- DVD cover
- Directed by: Y. R. Swamy
- Screenplay by: Y. R. Swamy
- Story by: Javar Seetharaman
- Starring: Rajkumar Bharathi
- Cinematography: R. Madhu
- Edited by: R. Hanumantha Rao
- Music by: R. Rathna
- Production company: Rajkamal Arts
- Release date: 1970;
- Running time: 172 minutes
- Country: India
- Language: Kannada

= Bhale Jodi (1970 film) =

1970 film

Bhale Jodi () is a 1970 Indian Kannada language drama film written and directed by Y. R. Swamy.
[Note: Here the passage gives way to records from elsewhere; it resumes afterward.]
Variables (cos sin sqrt : Q -> Q) (pi : Q).
Variable py_float : string -> option Q.
Variable walk : list Checkpoint -> list TrackPoint.

Local Abbreviation create_track := (_create_track cos sin sqrt pi py_float walk).
Local Abbreviation finalise := (finalise_track cos sin sqrt pi py_float walk).
Local Abbreviation retry := (create_until_success cos sin sqrt pi py_float walk).
Local Abbreviation do_reset := (reset cos sin sqrt pi py_float walk).

Lemma built_unvisited trk fresh :
  Forall (built_from cos sin trk) fresh -> visited_tiles fresh = 0%Z.
Proof.
  induction 1 as [|tl r (p1 & p2 & _ & _ & _ & Hv) _ IH]; simpl; [reflexivity|].
  rewrite Hv, IH. reflexivity.
Qed.

Lemma create_track_spec fs g draws self ok s' :
  create_track fs g draws self = Ok (ok, s') ->
  same_episode self s' /\
  (ok = true ->
     visited_tiles (road s') = 0%Z /\
     exists trk border s1 iter,
       finalise fs draws self = Ok (Some (trk, border), s1) /\
       tile_indices (corner_num self) g trk = Ok iter /\
       len (road s') = len iter /\
       exposed_track (corner_num self) g trk = Ok (track s')).
Proof.
  unfold _create_track. intros H.
  bind_ok H. destruct a as [fin s1].
  pose proof E as F. apply finalise_track_fields in F as (S1 & R1 & _).
  destruct fin as [[trk border]|].
  - bind_ok H. injection H as <- <-.
    apply create_tiles_spec in E0 as (S2 & iter & fresh & Hi & Hr & Hm & Hf & Hx).
    rewrite R1 in Hr. simpl in Hr.
    assert (Hc : corner_num s1 = corner_num self) by apply S1.
    rewrite Hc in Hi, Hx.
    split; [eapply same_episode_trans; eauto|]. intros _.
    split; [rewrite Hr; eapply built_unvisited; eauto|].
    exists trk, border, s1, iter. repeat split; auto.
    unfold len. now rewrite Hr, <- Hm, length_map.
  - injection H as <- <-. split; [exact S1 | discriminate].
Qed.

Lemma print_same_episode m s : same_episode s (print m s).
Proof. unfold same_episode; simpl; repeat split. Qed.

Lemma retry_spec fs g draws :
  forall fuel k self s',
    retry fuel k fs g draws self = Some (Ok s') ->
    same_episode self s' /\
    visited_tiles (road s') = 0%Z /\
    exists j start_state ok_state,
      same_episode self start_state /\
      create_track fs g (draws j) start_state = Ok (true, ok_state) /\
      s' = ok_state.
Proof.
  induction fuel as [|fuel IH]; intros k self s' H; simpl in H; [discriminate|].
  destruct (create_track fs g (draws k) self) as [[[|] s1]|] eqn:E.
  - injection H as <-.
    pose proof E as F. apply create_track_spec in F as (S1 & Hok).
    destruct (Hok eq_refl) as (V & _).
    split; [exact S1|]. split; [exact V|].
    exists k, self, s1.
    split; [apply same_episode_refl|]. split; [exact E | reflexivity].
  - pose proof E as F. apply create_track_spec in F as (S1 & _).
    apply IH in H. destruct H as (S2 & V & j & st & ok & S3 & C & ->).
    assert (S4 : same_episode s1 (if verbose s1 then print MsgRetry s1 else s1)).
    { destruct (verbose s1); [apply print_same_episode | apply same_episode_refl]. }
    assert (S5 : same_episode self (if verbose s1 then print MsgRetry s1 else s1))
      by (eapply same_episode_trans; eauto).
    split; [eapply same_episode_trans; eauto|]. split; [exact V|].
    exists j, st, ok.
    split; [eapply same_episode_trans; eauto|]. split; [exact C | reflexivity].
  - discriminate.
Qed.

Lemma reset_counters_spec colour self s :
  reset_counters colour self = Ok s ->
  corner_num s = corner_num self /\
  sim_params_path s = sim_params_path self /\
  reward s = 0 /\ prev_reward s = 0 /\ tile_visited_count s = 0%Z /\ new_lap s = false.
Proof.
  unfold reset_counters, _destroy, _init_colors. intros H.
  destruct (road self).
  - simpl in H. injection H as <-.
    destruct (domain_randomize self); simpl; repeat split.
  - destruct (car self); simpl in H; [|discriminate].
    injection H as <-. destruct (domain_randomize self); simpl; repeat split.
Qed.

Lemma step_without_action self f s' r :
  step self None f = Ok (s', r) ->
  exists s1, foldM fire (events f) self = Ok s1 /\ s' = after_frame (position f) s1.
Proof.
  unfold step. intros H. bind_ok H. bind_ok H. injection H as <- _.
  exists a0. split; reflexivity.
Qed.

Lemma after_frame_fields p s1 :
  reward (after_frame p s1) = reward s1 /\
  prev_reward (after_frame p s1) = prev_reward s1 /\
  tile_visited_count (after_frame p s1) = tile_visited_count s1 /\
  track (after_frame p s1) = track s1 /\
  new_lap (after_frame p s1) = new_lap s1 /\
  road (after_frame p s1) = road s1 /\
  corner_num (after_frame p s1) = corner_num s1.
Proof.
  destruct (move_hull_fields p s1) as (F1 & F2 & F3 & F4 & F5 & F6 & F7 & F8 & F9).
  unfold after_frame. simpl. repeat split; assumption.
Qed.

Lemma corners_in_table k e : corners k = Ok e -> in_corners k = true.
Proof.
  unfold corners, in_corners. destruct (assoc k corners_table); [reflexivity|discriminate].
Qed.

Lemma place_and_prime_spec frame s s0 :
  place_and_prime frame s = Ok s0 ->
  reward s = 0 -> tile_visited_count s = 0%Z -> visited_tiles (road s) = 0%Z ->
  in_corners (corner_num s) = true /\
  len (track s) <> 0%Z /\
  corner_num s0 = corner_num s /\
  track s0 = track s /\
  prev_reward s0 = prev_reward s /\
  new_lap s0 = new_lap s /\
  List.length (road s0) = List.length (road s) /\
  ledger 0 s0.
Proof.
  unfold place_and_prime. intros H R0 C0 V0.
  bind_ok H. bind_ok H. bind_ok H. destruct a1 as [s2 r]. injection H as <-.
  apply step_without_action in E1 as (s1 & Hf & ->).
  apply events_spec in Hf as (U & _ & Hv & Hr).
  destruct U as (U1 & U2 & U3 & U4 & U5 & U6 & U7 & _).
  simpl in U1, U2, U3, U4, U7, Hv, Hr.
  destruct (after_frame_fields (position frame) s1) as (F1 & F2 & F3 & F4 & F5 & F6 & F7).
  split; [eapply corners_in_table; eauto|].
  split.
  { unfold index in E. simpl in E. unfold len.
    destruct (track s); [discriminate | simpl; lia]. }
  split; [congruence|]. split; [congruence|]. split; [congruence|].
  split; [congruence|]. split; [congruence|].
  unfold ledger, credit_unit. rewrite F1, F3, F4, F6, U4.
  rewrite C0, V0 in Hv. rewrite R0, C0 in Hr.
  split; [lia|].
  rewrite Hr. unfold credit_unit. simpl. rewrite Z.sub_0_r. ring.
Qed.

Lemma reset_spec fuel fs g draws colour frame self s0 :
  do_reset fuel fs g draws colour frame self = Some (Ok s0) ->
  in_corners (corner_num self) = true /\
  corner_num s0 = corner_num self /\
  len (track s0) <> 0%Z /\
  prev_reward s0 = 0 /\
  new_lap s0 = false /\
  ledger 0 s0.
Proof.
  unfold reset. intros H.
  destruct (reset_counters colour self) as [s1|] eqn:E1; [|discriminate].
  apply reset_counters_spec in E1 as (K1 & _ & R1 & P1 & C1 & N1).
  destruct (retry fuel 0 fs g draws s1) as [[s2|]|] eqn:E2; try discriminate.
  injection H as H.
  apply retry_spec in E2 as ((K2 & _ & _ & R2 & P2 & C2 & N2 & _) & V2 & _).
  apply place_and_prime_spec in H as (I & L & K3 & T3 & P3 & N3 & _ & Ld);
    try congruence.
  rewrite T3. rewrite K2, K1 in I.
  repeat split; try congruence; apply Ld.
Qed.

(** ** Unknown scenario identifiers *)

(** With an identifier missing from the table, [reset] never returns: when
    its retry loop ends, it ends with an exception. *)
Lemma reset_unknown_identifier fuel fs g draws colour frame self out :
  in_corners (corner_num self) = false ->
  do_reset fuel fs g draws colour frame self = Some out ->
  exists e, out = Raise e.
Proof.
  intros Hk H. destruct out as [s0|e]; [|eauto].
  apply reset_spec in H as (I & _). congruence.
Qed.

End ResetProperties.

(** ** Loading checkpoints *)

Lemma slice_prefix_all {A} (l : list A) (n : nat) :
  (List.length l <= n)%nat -> slice l None (Some (Z.of_nat n)) = l.
Proof.
  intros H. unfold slice, clamp, len.
  assert (E : (Z.of_nat n <? 0)%Z = false) by (apply Z.ltb_ge; lia). rewrite E.
  rewrite Z.min_l by lia. rewrite Z.sub_0_r, Nat2Z.id. simpl.
  apply firstn_all.
Qed.

Lemma slice_suffix_all {A} (l : list A) (n : nat) :
  (List.length l <= n)%nat -> slice l (Some (- Z.of_nat n)%Z) None = l.
Proof.
  intros H. unfold slice, clamp, len.
  destruct (- Z.of_nat n <? 0)%Z eqn:E.
  - rewrite Z.max_l by lia. rewrite Z.sub_0_r, Nat2Z.id. simpl. apply firstn_all.
  - apply Z.ltb_ge in E. rewrite Z.min_r by lia.
    assert (n = 0)%nat by lia. subst n. simpl.
    rewrite Z.sub_0_r, Nat2Z.id. apply firstn_all.
Qed.

Section LoadProperties.

Variables (cos sin : Q -> Q) (pi : Q).
Variable py_float : string -> option Q.

Lemma parse_floats_raise ls e :
  parse_floats py_float ls = Raise e -> e = ValueError.
Proof.
  induction ls as [|s r IH]; simpl; [discriminate|].
  destruct (py_float s); simpl; [|congruence].
  destruct (parse_floats py_float r); simpl; [discriminate|].
  intros H. injection H as <-. now apply IH.
Qed.

Lemma parse_floats_length ls vs :
  parse_floats py_float ls = Ok vs -> List.length vs = List.length ls.
Proof.
  revert vs. induction ls as [|s r IH]; simpl; intros vs H.
  - injection H as <-. reflexivity.
  - destruct (py_float s); simpl in H; [|discriminate].
    destruct (parse_floats py_float r) as [vs'|]; simpl in H; [|discriminate].
    injection H as <-. simpl. f_equal. now apply IH.
Qed.

Lemma index_raise {A} (l : list A) i e : index l i = Raise e -> e = IndexError.
Proof.
  unfold index, of_option.
  destruct (0 <=? i)%Z; [destruct (nth_error _ _); congruence|].
  destruct (- len l <=? i)%Z; [destruct (nth_error _ _); congruence | congruence].
Qed.

Lemma set_index_raise {A} (l : list A) i v e : set_index l i v = Raise e -> e = IndexError.
Proof.
  unfold set_index, of_option.
  destruct (0 <=? i)%Z; [destruct (update _ _ _); congruence|].
  destruct (- len l <=? i)%Z; [destruct (update _ _ _); congruence | congruence].
Qed.

Lemma load_step_raise n noise c st e :
  load_step cos sin pi n noise c st = Raise e -> e = IndexError.
Proof.
  unfold load_step. destruct st as [[rad sa] acc].
  destruct (nth_error noise c); simpl; [|congruence].
  destruct (c =? 0)%nat; simpl.
  - destruct (set_index rad (Z.of_nat c) _) as [r0|] eqn:E0; simpl;
      [|intros H; injection H as <-; eapply set_index_raise; eauto].
    destruct (c =? n - 1)%nat; simpl.
    + destruct (set_index r0 (Z.of_nat c) _) as [r1|] eqn:E1; simpl;
        [|intros H; injection H as <-; eapply set_index_raise; eauto].
      destruct (index r1 (Z.of_nat c)) eqn:E2; simpl; [discriminate|].
      intros H; injection H as <-; eapply index_raise; eauto.
    + destruct (index r0 (Z.of_nat c)) eqn:E2; simpl; [discriminate|].
      intros H; injection H as <-; eapply index_raise; eauto.
  - destruct (c =? n - 1)%nat; simpl.
    + destruct (set_index rad (Z.of_nat c) _) as [r1|] eqn:E1; simpl;
        [|intros H; injection H as <-; eapply set_index_raise; eauto].
      destruct (index r1 (Z.of_nat c)) eqn:E2; simpl; [discriminate|].
      intros H; injection H as <-; eapply index_raise; eauto.
    + destruct (index rad (Z.of_nat c)) eqn:E2; simpl; [discriminate|].
      intros H; injection H as <-; eapply index_raise; eauto.
Qed.

Lemma load_step_short n noise c st :
  (List.length noise <= c)%nat ->
  load_step cos sin pi n noise c st = Raise IndexError.
Proof.
  intros H. unfold load_step. destruct st as [[rad sa] acc].
  apply nth_error_None in H. rewrite H. reflexivity.
Qed.

Lemma load_loop_short n noise :
  forall cs st c,
    In c cs -> (List.length noise <= c)%nat ->
    load_loop cos sin pi n noise cs st = Raise IndexError.
Proof.
  induction cs as [|c0 cs IH]; intros st c Hin Hc; [destruct Hin|].
  simpl. destruct (load_step cos sin pi n noise c0 st) as [st'|e] eqn:E; simpl.
  - destruct Hin as [->|Hin]; [|eauto].
    rewrite load_step_short in E by exact Hc. discriminate.
  - f_equal. eapply load_step_raise; eauto.
Qed.

(** With fewer lines than checkpoints, both slices are the whole file and
    the loop runs off the end of [noise]. *)
Lemma load_checkpoints_short fs sa n path lines :
  fs path = Some lines ->
  (List.length lines < n)%nat ->
  load_checkpoints cos sin pi py_float fs sa n path = Raise ValueError \/
  load_checkpoints cos sin pi py_float fs sa n path = Raise IndexError.
Proof.
  intros Hfs Hlen. unfold load_checkpoints. rewrite Hfs. simpl.
  rewrite slice_prefix_all, slice_suffix_all by lia.
  destruct (parse_floats py_float lines) as [noise|e] eqn:E; simpl.
  - right. apply parse_floats_length in E.
    rewrite (load_loop_short n noise (seq 0 n) _ (c := List.length lines)).
    + reflexivity.
    + apply in_seq. lia.
    + lia.
  - left. f_equal. eapply parse_floats_raise; eauto.
Qed.

End LoadProperties.

(** ** Reward accounting over an episode *)

Lemma total_reward_from (rs : list StepResult) :
  forall acc, fold_left (fun a r => a + step_reward r) rs acc
              == acc + total_reward rs.
Proof.
  unfold total_reward.
  induction rs as [|r rs IH]; intros acc; simpl.
  - ring.
  - rewrite IH. rewrite (IH (0 + step_reward r)). ring.
Qed.

Lemma total_reward_cons r rs :
  total_reward (r :: rs) == step_reward r + total_reward rs.
Proof.
  unfold total_reward at 1. simpl. rewrite total_reward_from. ring.
Qed.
It stars Rajkumar in dual roles with Bharathi and Dinesh in other lead roles. The film was based on the story written by Jawar Seetharaman and was produced under Rajkamal Arts banner. The movie was remade in Telugu in 1972 as Bullema Bullodu starring Chalam and in Hindi in 1973 as Jaise Ko Taisa. He appeared as Echchamanayaka in a small drama sequence in the movie.

This movie is dedicated to Singanalluru N Puttaswamayya [Father of Dr.Rajkumar].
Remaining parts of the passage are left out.